Residents view plans for Rock Quarry Road widening, air concerns with median breaks

Georgia Department of Transportation representatives hosted an Open House at Stockbridge Elementary School on Thursday for the public to see plans for the widening of Rock Quarry Road. (Staff Photo: Chelsea Prince)

STOCKBRIDGE— Residents and business owners in the Rock Quarry Road area are generally satisfied with plans to widen the heavily-travelled roadway, though some expressed concern with the proposed medians that will require a U-turn at certain intersections.

The 2.9-mile widening project was designed by Croy Engineering and is aimed to reduce traffic congestion through widening the two-lane road to four lanes. Plans include a 20-foot raised median to divide opposing lanes of travel, which would restrict turning to a limited number of intersections and median breaks.

“I think generally it’s a welcome addition to Rock Quarry. It did need to be widened, the traffic has gotten really bad,” said Windsong Plantation resident Nattalyn Tolbert during Thursday’s Georgia Department of Transportation Open House for the project. “We do have right turn-only out of our community (according to GDOT plans). Our community is large and that’s a convenient exit for us.”

Tolbert added that Rock Quarry’s intersection with the 415-home subdivision, which also has an entry and exit on Country Club Drive, is often “like a parking lot.”

Dan Dorby, who oversees traffic analysis for Croy Engineering, said all right-turn only and median break locations are not finalized.

“This is not set in concrete, pun intended. If there is enough concern — and some of the citizens have explained about the school bus access — some of these locations might be re-thought to have a full median break,” said Dorby. “And that’s the whole idea (of the open house). We’re thrilled that we’re getting the crowd that we’re getting so we can hear all that and make a decision.”

Jerry Strickland, owner of Metro Trim and Glass on Rock Quarry Road also expressed concern with the right-turn only onto Rock Quarry, and the fact that delivery vehicles will have to make a U-turn at the Ga. Highway 42/Rock Quarry intersection.

“The widening’s OK, the median is what they need to discard,” he said. “Tractor-trailers can’t make that U-turn. They could have a turning lane like they do on (Ga.) 42.”

Strickland’s comments were echoed by Charlie Evans, owner of Evans Sand and Gravel, located on Rock Quarry Road across from Nova Circle. Evans said all his vehicles are tandems or tractor-trailers that can’t make a U-turn on Ga. 42 in one swing.
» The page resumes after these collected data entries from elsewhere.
(** * The consumption pipeline of paperless ([src/documents/consumer.py])

    A shallow embedding of the [Consumer] class: the methods are programs of
    a state-and-exception monad over an explicit model of what the Python
    code acts on (the filesystem, the [Document] table, the consumer's own
    attributes) together with a trace of every outward effect, in order. *)

From Stdlib.Strings Require Import Byte.
From stdpp Require Import base numbers strings list gmap fin_maps.
From Stdlib Require Import Sorted.

Open Scope Z_scope.

(** ** Data *)

(** A path is kept split the way [os.path.split] returns it: the directory
    and the base name. *)
Abbreviation Path := (string * string)%type.
Abbreviation Bytes := (list Byte.byte).

(** [Tag] rows are referred to by their slug. *)
Abbreviation Tag := string.

(** Exceptions the code raises, catches or lets through. *)
Inductive Exn :=
| ParseError (msg : string)
| ConsumerError (msg : string)
| FileNotFoundError (p : Path)
| FileExistsError (d : string)
| OtherError (name : string).

Definition is_ParseError (e : Exn) : bool :=
  match e with ParseError _ => true | _ => false end.

Definition is_ConsumerError (e : Exn) : bool :=
  match e with ConsumerError _ => true | _ => false end.

Inductive Result (A : Type) :=
| Ok (a : A)
| Raise (e : Exn).
Arguments Ok {A} a.
Arguments Raise {A} e.

(** [models.FileInfo]: what a file name says about a document. *)
Module FileInfo.
Record t := mk {
  created : option Z;
  correspondent : option string;
  title : string;
  extension : string;
  tags : list Tag
}.
End FileInfo.

(** [models.Document]: a row of the document table. *)
Module Document.
Record t := mk {
  pk : nat;
  correspondent : option string;
  title : string;
  content : string;
  file_type : string;
  checksum : string;
  created : Z;
  modified : Z
}.
End Document.

(** What a parser class offers once it is instantiated on a file.  The
    parsers are external: each operation is given by its outcome on the
    file, a value or a raised exception. *)
Record ParserClass := {
  parser_name : string;
  get_thumbnail : Path -> Result Path;
  get_date : Path -> Result (option Z);
  get_text : Path -> Result string
}.

(** The dict a consumer declaration answers with when it accepts a file:
    [{"parser": ..., "weight": ...}]. *)
Record ParserOption := {
  parser : ParserClass;
  weight : Z
}.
“We’ll have to back up in intersection, all while cars are still trying to turn left,” Evans said.

He referenced that his trucks have run into a similar situation on Moreland Avenue, where he said truck drivers often drive over the median rather than make an unsafe U-turn.

“This isn’t gonna work for us. Can you imagine trying to do that every day?” said Evans.

Dorby said that medians are the safer option and will likely result in a decrease in accidents.

“It definitely makes a difference,” said Dorby.

According to Croy engineers, the Rock Quarry Road corridor has a higher rate of accidents than other comparable Georgia roadways.

“With congestion, and that’s the back-ups, you get the rear-end crashes,” said Dorby. “There is a significant number of those that occur along here. With the extra lane, operations will be smoother, that’s not a very technical term. We should definitely see a decrease in the rear-end crashes along the road.”

The intersection at Hospital Drive meets requirements for a future traffic signal, though it is not officially on the current plan. GDOT plans at some point to conduct a study to make a determination on any future noise barriers.

There will be two lanes in each direction, with a 20-foot raised median, curb and gutter, a 5-foot sidewalk on the west side and a 10-foot multi-use path on the east side. Though the planned path and sidewalks don’t connect to a larger system, Croy engineers said, “it’s projects like these that incentivize future developments.”

Construction is expected to begin in 2022 at the earliest and is expected to be complete within two years.

Public comment on the project will be accepted until April 24 online at dot.ga.gov by searching project number “0015090” or by mailing comments to Eric Duff, Georgia Department of Transportation, 600 West Peachtree Street NW, 16th Floor, Atlanta, GA 30308.